Al igual que en la imagen de la casa, en los poemas de Enriquez hay una mezcla, un equilibrio, entre lo desolador y la fortaleza; no son dos caras de la misma moneda, sino sentimientos, formas de la sensibilidad, que oscilan, que aparecen y desaparecen, como un pulso vital.
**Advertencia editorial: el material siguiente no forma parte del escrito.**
(* ===== verification/LspNetwork.v ===== *)
(** LSP over the network wrapper of the course (src/project-2/src/example.com: lsp/io.go,
    lspnet).

    LspSystem.v hands messages over by itself; here they travel as packets.  A message
    is written through [write] of LspNet.v, which drops or alters its text, and what is
    left is on the wire, from where any packet may arrive, at any time, any number of
    times; it is read through [ReadFromUDP], which drops again, and decoded.  The
    random numbers are in the events.  The ends, and the histories of the
    applications, are those of LspSystem.v: [to_srv] and [to_cli] only tell which
    messages a move wrote, nothing arrives from them. *)
From S2P Require Import Prelude GoText Utf8 Json LspMessage LspIO LspNet LspWindow LspClient LspServer LspSystem LspDelivery LspTypes.

(** ** io.go over a connection *)

(** [ReadMessage]: a message or an error, and the address it came from. *)
Definition ReadMessage_from (st : staff) (cs : connections) (conn : Z) (arrivals : list (arrival * Z))
    : option (option Message * option UDPAddr) :=
  '(n, packet, addr, err, _) ← ReadFromUDP st cs conn 0 (zeros packet_size) arrivals;
  Some (match err with
        | Some _ => None
        | None => Unmarshal (take_str (Z.to_nat n) packet)
        end, addr).

(** The random numbers of a call of [write], and whether a payload without bytes is a
    nil slice. *)
Record fate := mkFate { drop_rand : Z; short_rand : Z; long_rand : Z; nil_slice : bool }.

(** [WriteMessage]: the error it returns; a [Message] always has a JSON text. *)
Definition WriteMessage_to (net_Write : Z -> string -> Z + string)
    (net_WriteToUDP : Z -> string -> NetAddr -> Z * option string)
    (st : staff) (cs : connections) (conn : Z) (addr : option UDPAddr) (m : Message) (f : fate)
    : option string :=
  let packet := Marshal (nil_slice f) m in
  match addr with
  | Some _ => (WriteToUDP net_Write net_WriteToUDP st cs conn
                 (drop_rand f) (short_rand f) (long_rand f) packet addr).2
  | None => (LspNet.Write net_Write net_WriteToUDP st cs conn
               (drop_rand f) (short_rand f) (long_rand f) packet).2
  end.

(** ** The system *)

Record network := mkNetwork {
  core : sys;
  wire_srv : list (string * string);    (* source, packet *)
  wire_cli : list (string * string);    (* destination, packet *)
  faults : staff
}.

Definition net_init (p : Params) : network := mkNetwork (init p) [] [] init_staff.

(** The sockets of the server and of the client at [a]. *)
Definition srv_conn : Z := 0.
Definition end_conn (a : string) : Z := Z.pos (countable.encode a).

(** The table of net.go: a socket is in it from [ListenUDP] or [DialUDP] to [Close]. *)
Definition open_conns (s : sys) : connections :=
  map_fold (fun a c m => if LspClient.sock c then <[end_conn a := false]> m else m)
    (if LspServer.sock (srv s) then {[srv_conn := true]} else ∅) (ends s).

(** The packets of the messages [out] that get on the wire.  [out] names each message's
    other end, [conn] the socket it leaves by. *)
Definition wire (st : staff) (cs : connections) (conn : string -> Z) (out : list (string * Message))
    (fates : list fate) : list (string * string) :=
  omap (fun x =>
    let '(a, m, f) := x in
    b ← write st cs (conn a) (drop_rand f) (short_rand f) (long_rand f) (Marshal (nil_slice f) m);
    Some (a, b)) (zip out fates).

Inductive net_event :=
| NMove (ev : event) (fates : list fate)
| NReceive (a : string) (k : nat) (rand : Z)
| NSReceive (k : nat) (rand : Z)
| NSet (c : setter * Z).

Definition is_receive (ev : event) : bool :=
  match ev with EReceive _ _ _ | SReceive _ _ => true | _ => false end.

Definition set_core (N : network) (s : sys) : network :=
  mkNetwork s (wire_srv N) (wire_cli N) (faults N).

(** What a receiver gets of the packet [b]; [None]: dropped. *)
Definition arrive (N : network) (conn : Z) (b : string) (rand : Z) : option (option Message) :=
  fst <$> ReadMessage_from (faults N) (open_conns (core N)) conn [(mkArrival b None None, rand)].

Definition nstep (N : network) (ev : net_event) : option network :=
  let s := core N in
  match ev with
  | NMove ev fates =>
      if is_receive ev then None
      else
        s' ← step s ev;
        let cs := open_conns s' in
        Some (mkNetwork s'
          (wire_srv N ++ wire (faults N) cs end_conn (drop (length (to_srv s)) (to_srv s')) fates)
          (wire_cli N ++ wire (faults N) cs (fun _ => srv_conn)
                           (drop (length (to_cli s)) (to_cli s')) fates)
          (faults N))
  | NReceive a k rand =>
      '(dst, b) ← wire_cli N !! k;
      c ← ends s !! a;
      if LspClient.sock c && String.eqb dst a then
        match arrive N (end_conn a) b rand with
        | None => Some N
        | Some r => set_core N <$> move_end s a ((fun c => (c, [])) <$> LspClient.receiver c r)
        end
      else None
  | NSReceive k rand =>
      '(a, b) ← wire_srv N !! k;
      if LspServer.sock (srv s) then
        match arrive N srv_conn b rand with
        | None => Some N
        | Some r => set_core N <$> quiet_srv s (LspServer.receiver (srv s) ((fun m => (m, a)) <$> r))
        end
      else None
  | NSet c => Some (mkNetwork s (wire_srv N) (wire_cli N) (set_one (faults N) c))
  end.

(** ** Packets *)

(** A payload that shortening makes shorter.  (A single character that is no number is
    replaced by another one.) *)
Definition fine (p : string) : bool := json_int p || Nat.leb 2 (String.length p).

Lemma shortened_shorter p : fine p = true -> (String.length (shortened p) < String.length p)%nat.
Proof.
  unfold fine, shortened. intros H. destruct (json_int p) eqn:E.
  - pose proof (half_length p) as Hh. destruct p as [|c p]; [by vm_compute in E|].
    apply Nat2Z.inj_lt. rewrite Hh. simpl String.length in *.
    apply Z.div_lt_upper_bound; lia.
  - rewrite orb_false_l in H. apply Nat.leb_le in H. simpl. lia.
Qed.
(** The jobs see all the chunks. *)
Lemma pairs_seq (chunk : Z -> string) :
  Z.of_nat (length (splits nMap content)) = nMap ->
  (forall k g, splits nMap content !! k = Some g -> chunk (Z.of_nat k) = text_of g) ->
  concat ((fun i => Map (chunk i)) <$> seqZ 0 nMap) = pairs.
Proof using.
  intros Hlen Hc. unfold pairs. f_equal. apply list_eq. intros k.
  rewrite !list_lookup_fmap. destruct (splits nMap content !! k) as [g|] eqn:E.
  - rewrite lookup_seqZ_lt by (apply lookup_lt_Some in E; lia). simpl. by rewrite Z.add_0_l, (Hc _ _ E).
  - rewrite lookup_seqZ_ge; [done|]. apply lookup_ge_None in E. lia.
Qed.

(** A reduce job that finds the files of all the map jobs. *)
Lemma reduce_job (chunk : Z -> string) fs1 r :
  0 <= r < nReduce -> MapReduceSpec.mapped file nReduce Map chunk (seqZ 0 nMap) fs1 ->
  concat ((fun i => Map (chunk i)) <$> seqZ 0 nMap) = pairs -> forallb kv_ok pairs = true ->
  DoReduce r file nMap Reduce fs1 =
    Some (<[MergeName file r :=
            concat_all (Encode <$> reduced Reduce (partition nReduce r pairs))]> fs1).
Proof using HnReduce.
  intros Hr Hm Hpairs Hok. set (ps := fun i => partition nReduce r (Map (chunk i))).
  assert (concat (ps <$> seqZ 0 nMap) = partition nReduce r pairs) as Hps
    by (rewrite <- Hpairs, <- partition_concat, <- list_fmap_compose; done).
  rewrite (DoReduce_spec file Reduce r nMap ps fs1); [by rewrite Hps|].
  intros i Hi. split; [apply Hm; [apply elem_of_seqZ; lia|done]|].
  rewrite forallb_elem in Hok |- *. intros kv Hkv. apply Hok, (partition_elem nReduce HnReduce r kv pairs Hr).
  rewrite <- Hps. apply list_elem_of_In, in_concat. exists (ps i).
  split; [|by apply list_elem_of_In]. apply list_elem_of_In, list_elem_of_fmap. exists i.
  split; [done|]. apply elem_of_seqZ. lia.
Qed.

(** Merging the files of all the reduce jobs. *)
Lemma merge_report fs1 :
  (forall r, 0 <= r < nReduce -> fs1 !! MergeName file r =
     Some (concat_all (Encode <$> reduced Reduce (partition nReduce r pairs)))) ->
  forallb kv_ok pairs = true -> (forall k vs, utf8_ok (Reduce k vs) = true) ->
  exists fs', Merge nReduce file fs1 = Some fs' /\ fs' !! OutName file = Some (report Reduce pairs).
Proof using HnReduce.
  intros Hmerge Hok Hred.
  rewrite (Merge_spec file nReduce (fun r => reduced Reduce (partition nReduce r pairs))).
  2: { intros r Hr. split; [by apply Hmerge|]. apply forallb_elem.
       intros kv (k & -> & Hk)%list_elem_of_fmap. unfold kv_ok. simpl. rewrite Hred, andb_true_r.
       apply keys_of_elem, list_elem_of_fmap in Hk as (kv & -> & Hkv).
       apply (partition_elem nReduce HnReduce r kv pairs Hr) in Hkv as [_ Hkv].
       rewrite forallb_elem in Hok. by apply Hok, andb_prop in Hkv as [? _]. }
  eexists. split; [done|]. rewrite lookup_insert_eq. f_equal. by apply (results_report nReduce).
Qed.

Lemma run_phases fs1 (chunk : Z -> string) :
  (forall i, 0 <= i < nMap -> fs1 !! MapName file i = Some (chunk i)) ->
  concat ((fun i => Map (chunk i)) <$> seqZ 0 nMap) = pairs ->
  forallb kv_ok pairs = true -> (forall k vs, utf8_ok (Reduce k vs) = true) ->
  exists fs', (fs ← foldM (fun fs i => DoMap i file nReduce Map fs) fs1 (seqZ 0 nMap);
      fs ← foldM (fun fs i => DoReduce i file nMap Reduce fs) fs (seqZ 0 nReduce);
      Merge nReduce file fs) = Some fs' /\
    fs' !! OutName file = Some (report Reduce pairs).
Proof using HnReduce.
  intros Hchunks Hpairs Hok Hred.
  destruct (map_phase file nReduce Map chunk (seqZ 0 nMap) fs1) as (fs2 & -> & Hm).
  { intros i Hi%elem_of_seqZ. split; [lia|]. apply Hchunks. lia. }
  cbn [mbind option_bind].
  destruct (foldM_inv (fun fs r => DoReduce r file nMap Reduce fs)
    (fun done fs' => (forall r, r ∈ done -> fs' !! MergeName file r =
        Some (concat_all (Encode <$> reduced Reduce (partition nReduce r pairs)))) /\
      MapReduceSpec.mapped file nReduce Map chunk (seqZ 0 nMap) fs')
    (seqZ 0 nReduce) fs2) as (fs3 & -> & Hmerge & _).
  - split; [by intros r ?%not_elem_of_nil|done].
  - intros l1 r l2 fs4 El [Hdone Hkeep].
    assert (forall x, x ∈ l1 ++ [r] -> 0 <= x < nReduce) as Hin.
    { intros x Hx. assert (x ∈ seqZ 0 nReduce) as ?%elem_of_seqZ; [|lia].
      rewrite El. apply elem_of_app. apply elem_of_app in Hx as [?| ->%list_elem_of_singleton];
        [by left|right; by left]. }
    assert (0 <= r < nReduce) as Hr by (apply Hin, elem_of_app; right; by left).
    rewrite (reduce_job chunk) by done. eexists. split; [done|]. split.
    + intros r' Hr'. destruct (decide (r' = r)) as [->|Hne]; [apply lookup_insert_eq|].
      pose proof (Hin r' Hr'). rewrite lookup_insert_ne.
      * apply Hdone. by apply elem_of_app in Hr' as [?|?%list_elem_of_singleton].
      * apply (tmp_name_ne file (TMerge r) (TMerge r')); simpl; [lia..|congruence].
    + intros i r' Hi Hr'. rewrite lookup_insert_ne; [by apply Hkeep|]. apply elem_of_seqZ in Hi.
      apply (tmp_name_ne file (TMerge r) (TReduce i r')); simpl; [lia|lia|done].
  - apply merge_report; [|done|done]. intros r Hr. apply Hmerge, elem_of_seqZ. lia.
Qed.
End Run.
(* ===== verification/WordCount.v ===== *)
(** The word-count program (src/project-3/src/main/wc.go) on the map-reduce
    library.

    [letter_table] is Go's table of letters beyond Latin-1; what is used of it is
    that the replacement character is not a letter. *)
From Stdlib Require Import Ascii.
From S2P Require Import Prelude GoText Utf8 Json MapReduce MapReduceSpec MapReduceSplit.

(** The letters up to U+00FF. *)
Definition latin1_letter (r : Z) : bool :=
  ((65 <=? r) && (r <=? 90)) || ((97 <=? r) && (r <=? 122)) ||
  (r =? 170) || (r =? 181) || (r =? 186) ||
  ((192 <=? r) && (r <=? 214)) || ((216 <=? r) && (r <=? 246)) || ((248 <=? r) && (r <=? 255)).

Section WordCount.
Context (letter_table : Z -> bool).

(** [unicode.IsLetter] *)
Definition IsLetter (r : Z) : bool := if r <=? 255 then latin1_letter r else letter_table r.

Definition words (value : string) : list string := FieldsFunc value (fun r => negb (IsLetter r)).

Definition Map (value : string) : list KeyValue := (fun s => mkKeyValue s "1") <$> words value.

Definition Reduce (key : string) (values : list string) : string :=
  Itoa (foldl (fun result e => int64 (result + Atoi_value e)) 0 values).

(** [main] with the argument [sequential]. *)
Definition main_sequential (file : string) (fs : FS) : option FS := RunSingle 5 3 file Map Reduce fs.

(** The three ways to run the program, and what each starts: the sequential run with its
    result, the master with the sizes, the file and its address, a worker with the two
    addresses and the number of calls it serves. *)
Inductive mode :=
| Usage (line : string)
| Sequential (result : option FS)
| Master (nmap nreduce : Z) (file address : string)
| Working (master me : string) (nRPC : Z).

(** [os.Args] is [prog :: args]. *)
Definition main (prog : string) (args : list string) (fs : FS) : mode :=
  match args with
  | [x; y; z] =>
      if String.eqb x "master" then
        if String.eqb z "sequential" then Sequential (main_sequential y fs)
        else Master 5 3 y z
      else Working y z 100
  | _ => Usage (prog ++ ": see usage comments in file" ++ newline)
  end.

(** ** Specification *)

Definition count (w : string) (l : list string) : Z :=
  Z.of_nat (length (base.filter (fun x => x = w) l)).

Definition word_report (ws : list string) : string :=
  concat_all ((fun w => w ++ ": " ++ Itoa (count w ws) ++ newline)%string <$>
    sort_strings (remove_dups ws)).

(** ** Words and lines *)

Lemma words_sep s c t :
  byte c < 65 -> words (s ++ String c t) = words s ++ words t.
Proof using.
  intros Hc. apply FieldsFunc_sep; [lia|]. pose proof (byte_range c).
  unfold IsLetter, latin1_letter. rewrite (proj2 (Z.leb_le (byte c) 255)) by lia. lia.
Qed.

Lemma words_line l t : words (line_of l ++ t) = words l ++ words t.
Proof using.
  unfold line_of, newline. rewrite string_app_assoc. simpl. by apply words_sep.
Qed.

Lemma words_text ls : words (text_of ls) = concat (words <$> ls).
Proof using.
  induction ls as [|l ls IH]; [done|]. unfold text_of. rewrite !fmap_cons. cbn [concat_all concat].
  by rewrite words_line, <- IH.
Qed.

Lemma words_dropCR l : words (dropCR l) = words l.
Proof using.
  assert (dropCR l = l \/ l = (dropCR l ++ String (char 13) EmptyString)%string) as H.
  { induction l as [|c [|c2 l] IH]; [by left|..].
    - change (dropCR (String c EmptyString))
        with (if Ascii.eqb c (char 13) then EmptyString else String c EmptyString).
      destruct (Ascii.eqb_spec c (char 13)) as [->|]; [by right|by left].
    - change (dropCR (String c (String c2 l))) with (String c (dropCR (String c2 l))).
      destruct IH as [IH|IH]; [left; by rewrite IH|right]. cbn [String.append]. by rewrite <- IH. }
  destruct H as [->|H]; [done|]. rewrite H at 2. rewrite words_sep; [|done].
  change (words EmptyString) with (@nil string). by rewrite app_nil_r.
Qed.

(** The lines are the text, up to a newline at its end. *)
Lemma raw_lines_text s :
  text_of (raw_lines s) = s \/ text_of (raw_lines s) = (s ++ newline)%string.
Proof using.
  induction s as [|c s IH]; [by left|]. cbn [raw_lines].
  destruct (Ascii.eqb_spec c (char 10)) as [->|Hc].
  - destruct IH as [IH|IH]; [left|right]; unfold text_of in *; rewrite fmap_cons; cbn [concat_all];
      rewrite IH; reflexivity.
  - destruct (raw_lines s) as [|l ls] eqn:E.
    + destruct s as [|c2 s]; [by right|]. exfalso. cbn [raw_lines] in E.
      destruct (Ascii.eqb c2 (char 10)); [done|]. by destruct (raw_lines s).
    + destruct IH as [IH|IH]; [left|right]; unfold text_of in *; rewrite fmap_cons in *;
        cbn [concat_all] in *; unfold line_of in *; cbn [String.append]; by rewrite IH.
Qed.

Lemma words_raw_lines s : concat (words <$> raw_lines s) = words s.
Proof using.
  rewrite <- words_text. destruct (raw_lines_text s) as [E | E]; rewrite E; [done|].
  unfold newline. rewrite words_sep; [|done].
  change (words EmptyString) with (@nil string). by rewrite app_nil_r.
Qed.

(** Splitting into lines and dropping carriage returns loses no word. *)
Lemma words_scan_lines content :
  forallb line_fits (raw_lines content) = true ->
  concat (words <$> scan_lines content) = words content.
Proof using.
  intros H. unfold scan_lines. rewrite take_while_all by done.
  rewrite <- list_fmap_compose, <- words_raw_lines. f_equal. apply list_fmap_ext.
  intros _ l _. apply words_dropCR.
Qed.

(** ** Counting *)

Lemma Reduce_ones key n :
  Z.of_nat n < 2 ^ 63 -> Reduce key (replicate n "1"%string) = Itoa (Z.of_nat n).
Proof using.
  intros Hn. unfold Reduce. f_equal. induction n as [|n IH]; [done|].
  replace (S n) with (n + 1)%nat at 1 by lia. rewrite replicate_add, foldl_app, IH by lia. simpl.
  change (Atoi_value "1") with 1. rewrite int64_id by (unfold int64_ok; lia). lia.
Qed.

Lemma values_ones w ws :
  values w ((fun s => mkKeyValue s "1") <$> ws) =
    replicate (length (base.filter (fun x => x = w) ws)) "1"%string.
Proof using.
  induction ws as [|x ws IH]; [done|]. unfold values in *. rewrite fmap_cons, !filter_cons.
  cbn [Key]. case_decide; [|done]. rewrite fmap_cons, IH. done.
Qed.

(** The pairs of the run are the words of the input, in order. *)
Lemma pairs_words nMap content :
  0 < nMap < 2 ^ 62 -> forallb line_fits (raw_lines content) = true ->
  pairs nMap content Map = (fun s => mkKeyValue s "1") <$> words content.
Proof using.
  intros Hn Hfit. rewrite <- words_scan_lines by done.
  pose proof (groups_inv nMap content Hn) as [Hl _ _].
  assert (concat (splits nMap content) = scan_lines content) as <-.
  { unfold splits, groups_of. destruct (foldl (group_step _) _ _) as [[gs cur] j]. simpl in *.
    rewrite concat_app. simpl. by rewrite app_nil_r. }
  unfold pairs, Map. induction (splits nMap content) as [|g gs IH]; [done|].
  rewrite fmap_cons. cbn [concat]. rewrite IH, (fmap_app words), concat_app, fmap_app.
  by rewrite words_text.
Qed.

Context (Htable : letter_table RuneError = false).

Lemma word_ok value w : w ∈ words value -> utf8_ok w = true.
Proof using Htable.
  apply FieldsFunc_utf8. unfold IsLetter. change (RuneError <=? 255) with false. by rewrite Htable.
Qed.

Lemma count_small w content :
  Z.of_nat (String.length content) < 2 ^ 61 -> count w (words content) < 2 ^ 63.
Proof using.
  intros H. unfold count, words. pose proof (FieldsFunc_length content (fun r => negb (IsLetter r))).
  pose proof (length_filter (fun x => x = w) (FieldsFunc content (fun r => negb (IsLetter r)))). lia.
Qed.

Lemma Itoa_utf8 z : utf8_ok (Itoa z) = true.
Proof using.
  apply ascii_utf8_ok. assert (forall n, 0 <= n -> all_chars (fun c => byte c <? 128) (Itoa n) = true) as H.
  { intros n Hn. pose proof (Itoa_digits n Hn) as H. induction (Itoa n) as [|c s IH]; [done|].
    simpl in *. apply andb_prop_elim in H as [Hc Hs]. rewrite IH by done.
    rewrite andb_true_r. apply Z.ltb_lt. unfold is_digit, nat_of_ascii in Hc.
    apply andb_prop_elim in Hc as [_ Hc%Is_true_true%Nat.leb_le]. unfold byte. lia. }
  destruct z as [|p|p]; [by apply H|by apply H|]. exact (H (Z.pos p) ltac:(lia)).
Qed.

Lemma report_words ws :
  (forall w, count w ws < 2 ^ 63) ->
  report Reduce ((fun s => mkKeyValue s "1") <$> ws) = word_report ws.
Proof using.
  intros Hc. unfold report, word_report, keys_of. rewrite <- list_fmap_compose.
  rewrite (list_fmap_ext (Key ∘ _) id) by done. rewrite list_fmap_id. f_equal.
  apply list_fmap_ext. intros _ w _. rewrite values_ones, Reduce_ones by apply Hc. done.
Qed.

(** The word count is right.  On an input whose lines fit the scanner's buffer
    and make [nMap] splits, the run ends and the output file lists every distinct
    word of the input once, in byte order, with the number of its occurrences in
    the whole input. *)
Theorem word_count_correct nMap nReduce file content fs :
  0 < nMap < 2 ^ 62 -> 0 < nReduce < 2 ^ 32 ->
  Z.of_nat (String.length content) < 2 ^ 61 -> fs !! file = Some content ->
  forallb line_fits (raw_lines content) = true ->
  Z.of_nat (length (splits nMap content)) = nMap ->
  exists fs', RunSingle nMap nReduce file Map Reduce fs = Some fs' /\
    fs' !! OutName file = Some (word_report (words content)).
Proof using Htable.
  intros Hn Hr Hsize Hfile Hfit Hlen.
  rewrite <- report_words by (intros w; by apply count_small).
  rewrite <- (pairs_words nMap) by done. apply run_single_result; try done.
  - rewrite pairs_words by done. apply forallb_elem.
    intros kv (w & -> & Hw)%list_elem_of_fmap. unfold kv_ok. simpl. by rewrite (word_ok _ _ Hw).
  - intros k vs. apply Itoa_utf8.
Qed.
End WordCount.

(** ** Witnesses *)

Definition wc_input : string :=
  ("to be" ++ newline ++ "or not" ++ newline ++ "to be" ++ newline ++ "be" ++ newline)%string.

Lemma word_count_correct_witness :
  exists fs', RunSingle 2 3 "in" (Map (fun _ => false)) Reduce {["in"%string := wc_input]} = Some fs' /\
    fs' !! OutName "in" = Some ("be: 3" ++ newline ++ "not: 1" ++ newline ++ "or: 1" ++ newline ++
      "to: 2" ++ newline)%string.
Proof.
  destruct (word_count_correct (fun _ => false) eq_refl 2 3 "in" wc_input {["in"%string := wc_input]}
    ltac:(lia) ltac:(lia) ltac:(vm_refl) ltac:(vm_refl) ltac:(vm_refl) ltac:(vm_refl)) as (fs' & H & Ho).
  exists fs'. split; [exact H|]. rewrite Ho. vm_refl.
Defined.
pedí una bici prestada y fui hasta tu casa
mi vida guiada por los desencuentros
sabía que era una decisión terrible
muchas veces siento que no me queda otra
que no quiero hacer otra cosa
mi vida una reducción regalada
Los de Julia Enríquez son poemas de la obstinación; de hecho, creo que podría afirmar, y escuchar, que hay un tono obstinado. Una forma de decir y de frasear que tiene que ver con cierta actitud cabeza dura y determinada. Hacer algo que sabemos que va a ser terrible, encapricharse, tomar decisiones impulsivas, pensar que no queda otra; la terquedad del que vislumbra que se la va a dar contra la pared pero igual sigue, sigue y acelera. La voz se transforma en esos cimientos que sostienen las paredes derruidas; se construye, entonces, un tono que sostiene al sujeto, que no lo deja caer por más de que ya esté con la mitad del cuerpo en el suelo. La voz del poema se consolida, en este sentido, como una forma de la resistencia; pero no de la resistencia con mayúscula que uno podría asociar con la enunciación de una poesía política o social, sino una resistencia pequeña, humilde, cotidiana, personal, propia, como esa casita en el medio de la nada. De esta manera, se edifica un territorio chiquito que resiste, y a la vez no, los embates del tiempo, las arremetidas de aquellos acontecimientos que no podemos controlar.
La voz es, además, una voz interior que reflexiona, que piensa, que se reprocha a sí misma: se recuerda algo que hizo mal, algo que debería cambiar y que no puede, algo que debería haber hecho, algo que no le salió simplemente por mala suerte. Por eso no se resiste contra otros sino contra uno mismo: es la propia voz la que socaba los cimientos que sostienen la estructura. Y, entonces, uno empieza a pensar si lo que mantiene al sujeto en pie es lo mismo que lo que lo hace tropezar; ese territorio pequeño que se delinea es, al mismo tiempo, el espacio de la seguridad y el lugar en el que uno sabe que, en algún momento, va a quedar atrapado abajo de esas paredes que se derrumban.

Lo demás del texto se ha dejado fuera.